While the Afrezza was notably smaller, it largely experienced the same fate. The device was supposed to revolutionise diabetes care but only succeeded in eating away at most of Mann's estate. Rogueda considers the whole episode a tragic missed opportunity.
"It's a shame because, when you think of the technological advances that were made in getting the Afrezza to handle the new formulation and the patents that had to be approved to get there, it's huge, huge technology," he says. "It's a beautiful idea that they managed to make work, but I think there is a lot to piggy-back on in terms of new ideas and technological prowess."
Back to the well
If inhalable drug delivery is going to push past its reputation of expensive development costs and lacklustre research agendas, Rogueda believes one is going to have to look beyond North America and Europe. "Asia is a huge, huge market," he says. "There are about two billion people living there, and recurrence of conditions like COPD and other lung infections is huge. You could argue that maybe our medications are overpriced, but they're certainly not priced properly enough for patients in China, India, Pakistan and Indonesia."

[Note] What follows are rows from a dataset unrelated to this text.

Lemma wp_write_slot {A} (a : A) d index sb st new_sb st' (Q : Result A StoreError → Disk → Prop) :
  healthy d index sb st → ino_pending (d_file d) = [] →
  holds (ino_durable (d_file d)) new_sb st' → (sb_epoch sb < sb_epoch new_sb)%N →
  (∀ d', slot_written d index new_sb st' d' → Q (Ok a) d') →
  (∀ e d', healthy d' index sb st → Q (Err e) d') →
  (∀ e d', stopped d' st st' → Q (Err e) d') →
  wp (io _ := write_slot (other_slot index) new_sb in io _ := poison_sync_data in io_ret a) d Q.
Proof.
  intros Hh Hpend Hholds He Hok Hsame Hstop. pose proof (gd_index _ _ _ _ (qt_good _ _ _ _ (hl_file _ _ _ _ Hh))) as Hi.
  pose proof (other_slot_lt _ Hi) as Hi'. pose proof (qt_good _ _ _ _ (hl_file _ _ _ _ Hh)) as Hg.
  pose proof (write_slot_good _ _ _ _ _ _ Hg Hholds He) as Hnew.
  apply wp_bind. unfold write_slot. rewrite (proj2 (Nat.ltb_ge _ _)) by lia.
  apply wp_write; [|intros; by apply Hsame, healthy_faults]. intros l.
  assert (ino_live (d_file d) = ino_durable (d_file d)) as Hlive.
  { rewrite (qt_live _ _ _ _ (hl_file _ _ _ _ Hh)), Hpend. done. }
  apply wp_bind. apply wp_poison_sync.
  - intros l'. apply Hok. split_and!; [|done|apply Hh|done|done].
    apply (quiet_new (write_into (ino_live (d_file d)) _ _)). by rewrite Hlive.
  - intros e l'. apply Hstop. split; [done| |].
    + intros fates img Hs. unfold survivor in Hs.
      change (survive_all (ino_durable (d_file d)) (ino_pending (d_file d) ++ [Write (slot_offset (other_slot index))
        (encode_superblock new_sb)]) fates = Some img) in Hs. rewrite Hpend in Hs. cbn [app] in Hs.
      destruct fates as [|fate [|]]; cbn [survive_all] in Hs; [done| |by destruct (survive _ _ _)].
      destruct (survive _ _ _) as [i|] eqn:Es; cbn [mbind option_bind] in Hs; [|done]. injection Hs as <-.
      destruct (gd_other _ _ _ _ Hg) as (buf&Hb&_&Hc).
      destruct (survive_slot _ _ _ _ _ _ Hb Hc Es) as [->| ->]; [exists index, sb, st|exists (other_slot index), new_sb, st']; auto.
    + intros c Hd. by rewrite (hl_cache _ _ _ _ Hh c Hd).
Qed.
(* ===== verification/FlsOpen.v ===== *)
(** * First use and opening ([mod.rs], lines 1874-1893 and 4931-5063)

    [open_container] on whatever an earlier run left: a file that names a state,
    or a first use that was cut short. It gives a handle on that state, and a
    cut or a failure during it leaves a file that opens to the same state. A file
    that is neither is not written. *)

From S2P Require Import Prelude RustStr Ledger FlsBytes FlsCrc FlsModel FlsVector FlsLayout FlsSnapshot FlsState FlsDisk FlsCrash.

(** ** First use *)

Lemma copy_at_parts (b : bytes) n data : n ≤ length b →
  take n (copy_at b n data) = take n b ∧ drop n (copy_at b n data) = data ++ drop (length data) (drop n b).
Proof.
  intros Hl. unfold copy_at. rewrite drop_drop. split.
  - apply take_app_length'. rewrite length_take. lia.
  - apply drop_app_length'. rewrite length_take. lia.
Qed.

(** A file of [n] zeros, or fewer, and a prefix of [blob] after them stays one
    under a write of a prefix of [blob] at [n]. *)
Lemma prefix_write (blob img : bytes) o k :
  let n := N.to_nat o in
  Forall (λ b, b = zero) (take n img) ∧ drop n img `prefix_of` blob →
  Forall (λ b, b = zero) (take n (write_into img o (take k blob)))
  ∧ drop n (write_into img o (take k blob)) `prefix_of` blob.
Proof.
  intros n [Hz [rest Hp]]. unfold write_into. fold n. cbv zeta. clearbody n.
  set (e := n + length (take k blob)).
  destruct (Nat.ltb_spec (length img) e) as [Hlt|Hge].
  - assert (vec_resize img e = img ++ zeros (e - length img)) as -> by (unfold vec_resize; by rewrite take_ge by lia).
    assert (length (img ++ zeros (e - length img)) = e) as Hlen.
    { rewrite length_app. unfold zeros. rewrite length_replicate. lia. }
    destruct (copy_at_parts (img ++ zeros (e - length img)) n (take k blob)) as [-> ->]; [subst e; lia|]. split.
    + rewrite take_app. apply Forall_app. split; [done|]. unfold zeros. rewrite take_replicate. by apply Forall_replicate.
    + rewrite drop_drop, drop_ge by lia. rewrite app_nil_r. apply prefix_take.
  - destruct (copy_at_parts img n (take k blob)) as [-> ->]; [subst e; lia|]. split; [done|].
    assert (length (take k blob) ≤ length (drop n img)) as Hlen by (rewrite length_drop; subst e; lia).
    exists rest. rewrite <-app_assoc, <-drop_app_le, <-Hp by done.
    rewrite length_take. rewrite <-(take_drop k blob) at 1. f_equal.
    destruct (Nat.le_gt_cases k (length blob)); [by replace (k `min` length blob) with k by lia|].
    by rewrite !drop_ge by lia.
Qed.

Section FirstUse.
Context `{Engine}.
Context (blob : bytes) (Hblob : encode_snapshot 0 new_store_docs = Ok blob).
Context (schema_stable : json_stable (json_num FORMAT_WITH_WORKFLOW)).

Abbreviation HB := (N.to_nat HEADER_BYTES).

(** The state of a new store. *)
Definition new_store : DocState :=
  {| st_docs := new_store_docs; st_tables := ∅; st_vectors := ∅; st_last_seq := 0 |}.

(** An [init_empty] cut short: the header is zero as far as it goes, and what
    follows it is a prefix of the first snapshot. *)
Definition blank (img : bytes) : Prop :=
  Forall (λ b, b = zero) (take HB img) ∧ drop HB img `prefix_of` blob.

Lemma new_store_snapshot : encode_state_snapshot new_store = Ok blob.
Proof. exact Hblob. Qed.

Lemma new_store_ok : state_ok new_store.
Proof.
  split; cbn.
  - apply canonical_insert, map_Forall_empty.
  - intros c i d. unfold new_store_docs. rewrite doc_get_insert. case_decide as Hd.
    + destruct Hd as [<- <-]. intros [= <-]. split_and!; [reflexivity..|apply schema_stable].
    + unfold doc_get. by rewrite lookup_empty.
  - apply map_Forall_empty.
  - apply map_Forall_empty.
  - done.
Qed.

Lemma all_zero_eq (l : bytes) : Forall (λ b, b = zero) l → l = zeros (length l).
Proof. induction 1 as [|b l -> _ IH]; cbn; [done|]. by rewrite IH at 1. Qed.

Lemma blank_slot img i s : blank img → i < 2 → slot_of img i = Some s → s = zeros SLOT_LEN.
Proof.
  intros [Hz _] Hi Hs. apply get_range_Some in Hs as [Hl ->].
  rewrite <-(take_drop HB img), drop_app_le by (rewrite length_take; unfold HEADER_BYTES, SLOT_LEN in *; lia).
  rewrite take_app_le by (rewrite length_drop, length_take; unfold HEADER_BYTES, SLOT_LEN in *; lia).
  rewrite (all_zero_eq _ Hz), drop_zeros. unfold zeros at 1. rewrite take_replicate. unfold zeros. f_equal.
  rewrite length_take. unfold HEADER_BYTES, SLOT_LEN in *. lia.
Qed.

Lemma zeros_invalid : parse_superblock (zeros SLOT_LEN) = Invalid.
Proof. vm_compute. reflexivity. Qed.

And if Western pharmaceutical companies do not get there first, Rogueda earnestly believes that indigenous producers, particularly those operating out of Taiwan and South Korea - which are unfortunately likely to be less regulated, and more susceptible to counterfeit and low-quality ingredients - could seize the opportunity to supply that collective market and experiment with molecules in ways hitherto thought to be impossible in the West.
"There are a lot of players growing in those countries that want to supply their own market," says Rogueda. "From there, they're able to enter the Western market and start selling something that may be poor quality but cheaper."
This is not, of course, to say that the field of research in inhalable drug delivery is not a vibrant one. In February, the University of Arizona College of Pharmacy received significant publicity for its work on exploring new inhalable drug delivery methods for pulmonary diseases, and there is also ongoing research into inhalable oxytocin, funded in part by the Bill & Melinda Gates Foundation.
Major pharmaceutical companies are also exploring the potential for 'triple combination therapy', wherein the patient is treated with a dose mixture made up of three molecules instead of the conventional one or two, potentially enabling the daily treatment of acute respiratory conditions and concomitant increases in patient compliance.
"Combination therapy is very much the byword for brand companies," says Rogueda. It's one area of progression,
among many, that instils in him the confidence that, despite the current barriers to mass adoption, the ultimate benefits of inhalable drug delivery will be recognised on a much wider scale.
"I do share the optimism for the inhaled-delivery route because it has demonstrated such huge potential," he concludes.